(** The bare string that an [Edit] stores makes the next [Start] panic. *)
Example Start_after_Edit_panics :
  exists p' tr',
    Programs.Edit Samples.os_ok {[ "port" := VString "25566" ]}
      program_stopped [] = Return (None, p', tr') /\
    Programs.Start Samples.os_ok p' tr'
    = Panic "interface conversion: interface {} is not map[string]interface {}".
Proof. eexists _, _. split; vm_compute; reflexivity. Qed.



Lemma Start_returns_iff_witness :
  (exists r, Programs.Start Samples.os_ok program_stopped [] = Return r) /\
  ~ all_descriptors (Programs.Data program_edited).
Proof.
  split.
  - apply (proj2 (Start_returns_iff Samples.os_ok program_stopped [])).
    intros m [= <-] k v Hk. unfold Samples.data_net in Hk.
    apply lookup_insert_Some in Hk as [[_ <-]|[_ Hk]]; [by eexists|].
    apply lookup_singleton_Some in Hk as [_ <-]. by eexists.
  - intros Hall.
    apply (proj2 (Start_returns_iff Samples.os_ok program_edited [])) in Hall
      as [r Hr].
    vm_compute in Hr. discriminate.
Defined.

(** ** Edit *)

Lemma Edit_run (os : OS) (data m : gmap string value)
      (p : Programs.programData) (tr : list Event) :
  Programs.Data p = Some m ->
  Programs.Edit os data p tr
  = Return (programsSave os (Programs.Identifier p),
            Programs.set_Data (Some (data ∪ m)) p,
            tr ++ [EvSave (Programs.Identifier p)]).
Proof.
  intros Hm. unfold Programs.Edit. monad_run.
  by rewrite Hm, Edit_loop_union.
Qed.

(** X13: [Edit] on a program with data lays the supplied map over Data: every
    supplied key ends bound to the supplied value, every other key keeps its
    entry. It asks once for the program to be saved and returns what the save
    returned; the change to Data is kept when the save fails. *)
Theorem Edit_merge (os : OS) (data m : gmap string value)
        (p : Programs.programData) (tr : list Event) :
  Programs.Data p = Some m ->
  exists d',
    Programs.Edit os data p tr
    = Return (programsSave os (Programs.Identifier p),
              Programs.set_Data (Some d') p,
              tr ++ [EvSave (Programs.Identifier p)]) /\
    (forall k v, data !! k = Some v -> d' !! k = Some v) /\
    (forall k, data !! k = None -> d' !! k = m !! k).
Proof.
  intros Hm. exists (data ∪ m).
  unfold Programs.Edit. monad_run. rewrite Hm, Edit_loop_union.
  split; [reflexivity|]. split.
  - intros k v Hk. by apply lookup_union_Some_l.
  - intros k Hk. by apply lookup_union_r.
Qed.

Lemma Edit_merge_witness :
  exists d',
    Programs.Edit Samples.os_ok {[ "port" := VString "25566" ]}
      program_stopped []
    = Return (programsSave Samples.os_ok (Programs.Identifier program_stopped),
              Programs.set_Data (Some d') program_stopped,
              [] ++ [EvSave (Programs.Identifier program_stopped)]) /\
    (forall k v, ({[ "port" := VString "25566" ]} : gmap string value) !! k
                 = Some v -> d' !! k = Some v) /\
    (forall k, ({[ "port" := VString "25566" ]} : gmap string value) !! k = None ->
               d' !! k = Samples.data_net !! k).
Proof.
  apply (Edit_merge Samples.os_ok {[ "port" := VString "25566" ]}
           Samples.data_net program_stopped []).
  reflexivity.
Defined.
Lemma inbound_read_Inv (v : ReadResult) (readyOk : bool) (now : Z) (s : State) :
  Inv s → loop s = LoopReading → Inv (inbound_read config v readyOk now s).
Proof.
  intros HI Hloop.
  assert (Hw : wrapping s = []) by (unfold wrapping; by rewrite Hloop).
  assert (Hended : ∀ s1, nextRef s1 = nextRef s → streams s1 = streams s →
            effects s1 = effects s → activeStreams s1 = activeStreams s →
            pendingNew s1 = pendingNew s → Inv (set_loop LoopEnded s1)).
  { intros s1 ? ? He Ha Hp.
    apply (rearrange_Inv init s _ []); try done; [cbn; by rewrite He, app_nil_r |].
    intros r. fields. by rewrite Ha, Hp, Hloop. }
  destruct v as [| | h]; cbn [inbound_read]; [by apply Hended | by apply Hended |].
  destruct (atLimit config s).
  - by apply (step_emit init [WritableClose h; ReadableCancel h] s s eq_refl HI (Ext_refl s)).
  - destruct readyOk; [| by apply Hended].
    cbn. eapply (alloc_Inv init s); [done | reflexivity | reflexivity | reflexivity
                                    | reflexivity |].
    intros r. unfold webtransportBiDiStreamToStream. fields. rewrite Hloop.
    rewrite !occ_app, occ_singleton. change (occ r []) with 0%nat. lia.
Qed.

Lemma inbound_push_Inv (r : nat) (s : State) :
  Inv s → loop s = LoopWrapping r → Inv (inbound_push init r s).
Proof.
  intros HI Hloop.
  assert (Hw : wrapping s = [r]) by (unfold wrapping; by rewrite Hloop).
  apply (rearrange_Inv init s _
           (if has_onIncomingStream init then [OnIncomingStream r] else []));
    try done; unfold inbound_push.
  - by destruct (has_onIncomingStream init).
  - by destruct (has_onIncomingStream init).
  - destruct (has_onIncomingStream init); cbn; [done | by rewrite app_nil_r].
  - by destruct (has_onIncomingStream init).
  - intros r'. destruct (has_onIncomingStream init); fields; rewrite Hloop;
      rewrite !occ_app; change (occ r' []) with 0%nat; lia.
Qed.
(** * SpaceShooterGame: the simulation core, embedded and verified

    The development follows the TypeScript sources:
    - [types/GameTypes.ts]            the data model,
    - [engine/CollisionDetection.ts]  the AABB test,
    - [engine/PhysicsEngine.ts]       integration, containment, culling,
    - [engine/EnemySpawner.ts]        the wave state machine,
    - [engine/PowerUpSpawner.ts]      the timed pickup spawner,
    - [engine/GameEngine.ts]          commands and the per-frame pipeline.

    A JavaScript [number] is read as an exact rational ([Q], compared with
    [==]), except where the code takes [Math.floor] of a product of doubles
    (the enemy statistics): there the rounding decides the integer, and the
    product is computed in IEEE binary64.  The host's clock, random source
    and sound output are an explicit [World] threaded through a small state
    monad; the transcendental part of [Math] is an interface ([MathLib]) the
    physics code is generic in. *)

From Stdlib Require Import ZArith QArith Qround Qminmax Qabs List String Bool Lia Lqa.
From Stdlib Require Import PrimFloat SpecFloat FloatOps.
Import ListNotations.
Local Open Scope Q_scope.

(** ** Numbers and their JavaScript operators *)

Definition number := Q.

Definition Qltb (a b : number) : bool := negb (Qle_bool b a).
Definition Qgtb (a b : number) : bool := Qltb b a.
Definition Qgeb (a b : number) : bool := Qle_bool b a.

Notation "a <? b" := (Qltb a b) (at level 70, no associativity) : Q_scope.
Notation "a >? b" := (Qgtb a b) (at level 70, no associativity) : Q_scope.
Notation "a <=? b" := (Qle_bool a b) (at level 70, no associativity) : Q_scope.
Notation "a >=? b" := (Qgeb a b) (at level 70, no associativity) : Q_scope.
Notation "a =? b" := (Qeq_bool a b) (at level 70, no associativity) : Q_scope.
(* ===== verification/_CoqProject ===== *)
-Q . S2P
Prelude.v
Coding.v
Crc32cTables.v
Crc32c.v
Status.v
Env.v
LogFormat.v
DbFormat.v
Block.v
TableFormat.v
LruCache.v
Iterators.v
Table.v
SkipList.v
MemTable.v
WriteBatch.v
VersionEdit.v
DbIter.v
FileName.v
FileIO.v
Version.v
TableCache.v
VersionBuilder.v
VersionSet.v
Compaction.v
CompactionWork.v
Database.v
Flush.v
Recovery.v
Serialize.v
Glob.v
KvStore.v
RedisHash.v
RedisString.v
RedisKeys.v
RedisValue.v
RedisSet.v
RedisList.v
DbIterators.v
DbStore.v
CompactionInstall.v
DoCompaction.v
Lemma ReadPhysical_spec addr r res o S f frs :
  rinv r o S -> S `prefix_of` layout o (f :: frs) -> after o f <= kBlockSize -> f.1 <> kZeroType ->
  (exists r' S', ReadPhysicalRecord addr r res = Some (record_value f.1, f.2, r') /\
     S = pad o ++ physical f.1 f.2 ++ S' /\ rinv r' (after o f) S' /\
     S' `prefix_of` layout (after o f) frs) \/
  (exists r', ReadPhysicalRecord addr r res = Some (kEof, res, r') /\
     rinv r' kBlockSize [] /\ eof r' = true /\ len S < len (pad o ++ physical f.1 f.2)).
Proof.
  destruct f as [t p]. cbn [fst snd layout]. intros Hr Hpre Hfit Ht.
  pose proof Hr as [_ _ _ _ _ Hd Ho Hl He Hf]. unfold ReadPhysicalRecord.
  unfold after in *. cbn [snd] in *. unfold start, pad in *.
  destruct (Z.ltb_spec (kBlockSize - o) kHeaderSize) as [Hpad|Hpad].
  - destruct (eof r) eqn:Heof.
    + right. specialize (He eq_refl). rewrite He, app_nil_r in Hd. subst S.
      exists (set_buffer r []). split_and!.
      * cbn [ReadPhysicalRecord_loop]. by rewrite (proj2 (Z.ltb_lt _ _)), Heof by lia.
      * pose proof (rinv_set_buffer r o _ [] kBlockSize Hr) as Hinv. rewrite He in Hinv.
        apply Hinv; [unfold kBlockSize; lia|done|by rewrite Heof].
      * done.
      * rewrite length_app, length_replicate. pose proof (length_physical t p).
        unfold kHeaderSize in *. lia.
    + specialize (Hf eq_refl).
      destruct (read_block addr r res o S 1 Hr Heof) as (r1 & -> & Hr1 & Hready); [lia|].
      assert (rbuffer r = replicate (Z.to_nat (kBlockSize - o)) x00 /\
        remaining (file r) `prefix_of` physical t p ++ layout (0 + (kHeaderSize + len p)) frs) as [Hb Hpre'].
      { rewrite <- Hd in Hpre. destruct Hpre as [k Hk]. rewrite <- app_assoc in Hk.
        apply app_inj_1 in Hk as [Hb Hk]; [|rewrite length_replicate; lia]. split; [done|]. by exists k. }
      rewrite <- Hd, Hb.
      destruct (parse_spec 0 addr r1 res 0 _ t p _ Hr1 Hready Hpre' Hfit Ht)
        as [(r' & S' & Heq & HS & Hr' & HX)|(r' & Heq & Hr' & Heof' & Hlen)]; [left|right].
      * exists r', S'. by rewrite HS.
      * exists r'. rewrite !length_app. split_and!; [done..|lia].
  - cbn [app] in *. assert (eof r = true \/ kHeaderSize <= len (rbuffer r)) as Hready.
    { destruct (eof r); [by left|right]. specialize (Hf eq_refl). lia. }
    apply (parse_spec 1 addr r res o S t p _ Hr Hready Hpre Hfit Ht).
Qed.

Lemma ReadPhysical_end addr r res o :
  rinv r o [] -> exists r', ReadPhysicalRecord addr r res = Some (kEof, res, r') /\
    rinv r' kBlockSize [] /\ eof r' = true.
Proof.
  intros Hr. pose proof Hr as [_ _ _ _ _ Hd Ho Hl He Hf]. unfold ReadPhysicalRecord.
  apply app_eq_nil in Hd as [Hb Hrem].
  assert (forall fuel r1 o1, rinv r1 o1 [] -> eof r1 = true ->
    ReadPhysicalRecord_loop (Datatypes.S fuel) addr r1 res = Some (kEof, res, set_buffer r1 []) /\
    rinv (set_buffer r1 []) kBlockSize [] /\ eof (set_buffer r1 []) = true) as Hend.
  { intros fuel r1 o1 Hr1 He1. pose proof Hr1 as [_ _ _ _ _ Hd1 _ _ _ _].
    apply app_eq_nil in Hd1 as [Hb1 Hrem1]. cbn [ReadPhysicalRecord_loop].
    rewrite Hb1, He1. split; [done|]. split; [|done].
    pose proof (rinv_set_buffer r1 o1 _ [] kBlockSize Hr1) as Hinv. rewrite Hrem1 in Hinv.
    apply Hinv; [unfold kBlockSize; lia|done|by rewrite He1]. }
  destruct (eof r) eqn:Heof; [eexists; by apply (Hend 1%nat r o)|].
  destruct (read_block addr r res o [] 1 Hr Heof) as (r1 & -> & Hr1 & Hready); [rewrite Hb; done|].
  rewrite Hrem in Hr1. eexists. apply (Hend 0%nat r1 0); [done|].
  destruct Hready as [|Hlen]; [done|]. pose proof (ri_data _ _ _ Hr1) as Hd1.
  apply app_eq_nil in Hd1 as [Hb1 _]. by rewrite Hb1 in Hlen.
Qed.

Lemma rinv_set_last r o S l : rinv r o S -> 0 <= l -> rinv (set_last r l) o S.
Proof. intros [] ?. by constructor. Qed.

(** Reading a record, whole or cut short by the end of the file. *)
Lemma ReadRecord_loop_spec addr begin data frags :
  pieces begin data frags ->
  forall fuel r o S more scratch fragment infrag prosp,
  rinv r o S -> S `prefix_of` layout o (frags ++ more) -> frags_fit o frags ->
  (if begin : bool then infrag = false /\ scratch = [] else infrag = true) ->
  0 <= prosp -> (length S < fuel)%nat ->
  (exists r' S', ReadRecord_loop fuel addr r scratch fragment infrag prosp =
       Some (true, scratch ++ data, r') /\
     S = layout o frags ++ S' /\ rinv r' (end_offset o frags) S' /\
     S' `prefix_of` layout (end_offset o frags) more) \/
  (exists r', ReadRecord_loop fuel addr r scratch fragment infrag prosp = Some (false, [], r') /\
     rinv r' kBlockSize [] /\ len S < len (layout o frags)).
Proof.
  induction 1 as [b p|b p d frags Hp IH];
    intros fuel r o S more scratch fragment infrag prosp Hr Hpre Hfit Hb Hpr Hfuel;
    (destruct fuel as [|fuel]; [lia|]); cbn [app] in Hpre; cbn [frags_fit fst] in Hfit;
    destruct Hfit as (Hfit & Ht & Hrest); cbn [ReadRecord_loop]; cbv zeta.
  all: destruct (ReadPhysical_spec addr r fragment o S _ _ Hr Hpre Hfit Ht)
    as [(r' & S' & -> & -> & Hr' & HX)|(r' & -> & Hr' & _ & Hlen)]; cbn [fst snd] in *;
    rewrite (ri_res _ _ _ Hr'); cbn [andb].
  2: { right. exists r'. split_and!; [done..|]. cbn [layout fst snd]. rewrite app_nil_r. exact Hlen. }
  3: { right. exists r'. split_and!; [done..|]. cbn [layout fst snd].
       rewrite app_assoc, length_app. lia. }
  - left. cbn [layout fst snd]. rewrite app_nil_r.
    destruct b; [destruct Hb as [-> ->]|subst infrag]; cbn [fragment_type andb negb record_value Z.eqb Pos.eqb];
      eexists _, S'; (split; [reflexivity|]); rewrite <- app_assoc; split_and!; try done;
      apply rinv_set_last; try done; apply u64_range.
  - assert (length S' < fuel)%nat as Hf'.
    { rewrite !length_app in Hfuel. pose proof (length_physical (fragment_type b false) p).
      unfold kHeaderSize in *. lia. }
    destruct b; [destruct Hb as [-> ->]|subst infrag];
      cbn [fragment_type andb negb record_value Z.eqb Pos.eqb].
    + destruct (IH fuel r' _ S' more p p true
        (u64 (endofbufferoffset r' - len (rbuffer r') - kHeaderSize - len p)) Hr' HX Hrest eq_refl)
        as [(r2 & S2 & -> & -> & Hr2 & HX2)|(r2 & -> & Hr2 & Hlen)]; [apply u64_range|done|left|right].
      * exists r2, S2. cbn [layout fst snd app]. rewrite <- !app_assoc. done.
      * exists r2. cbn [layout fst snd]. rewrite !length_app. split_and!; [done..|]. cbn [fragment_type andb] in Hlen. lia.
    + destruct (IH fuel r' _ S' more (scratch ++ p) p true prosp Hr' HX Hrest eq_refl)
        as [(r2 & S2 & -> & -> & Hr2 & HX2)|(r2 & -> & Hr2 & Hlen)]; [done|done|left|right].
      * exists r2, S2. cbn [layout fst snd]. rewrite <- !app_assoc. done.
      * exists r2. cbn [layout fst snd]. rewrite !length_app. split_and!; [done..|]. cbn [fragment_type andb] in Hlen. lia.
Qed.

******************************

### WORK TO COMPLETE
Repeat exactly the lines of the listing above, from the one with "apply app_eq_nil in Hd1 as [Hb1 Hrem1]." down to the one with "rewrite Hrem in"; both of those lines belong in the range.

### ANSWER BOX
    apply app_eq_nil in Hd1 as [Hb1 Hrem1]. cbn [ReadPhysicalRecord_loop].
    rewrite Hb1, He1. split; [done|]. split; [|done].
    pose proof (rinv_set_buffer r1 o1 _ [] kBlockSize Hr1) as Hinv. rewrite Hrem1 in Hinv.
    apply Hinv; [unfold kBlockSize; lia|done|by rewrite He1]. }
  destruct (eof r) eqn:Heof; [eexists; by apply (Hend 1%nat r o)|].
  destruct (read_block addr r res o [] 1 Hr Heof) as (r1 & -> & Hr1 & Hready); [rewrite Hb; done|].
  rewrite Hrem in Hr1. eexists. apply (Hend 0%nat r1 0); [done|].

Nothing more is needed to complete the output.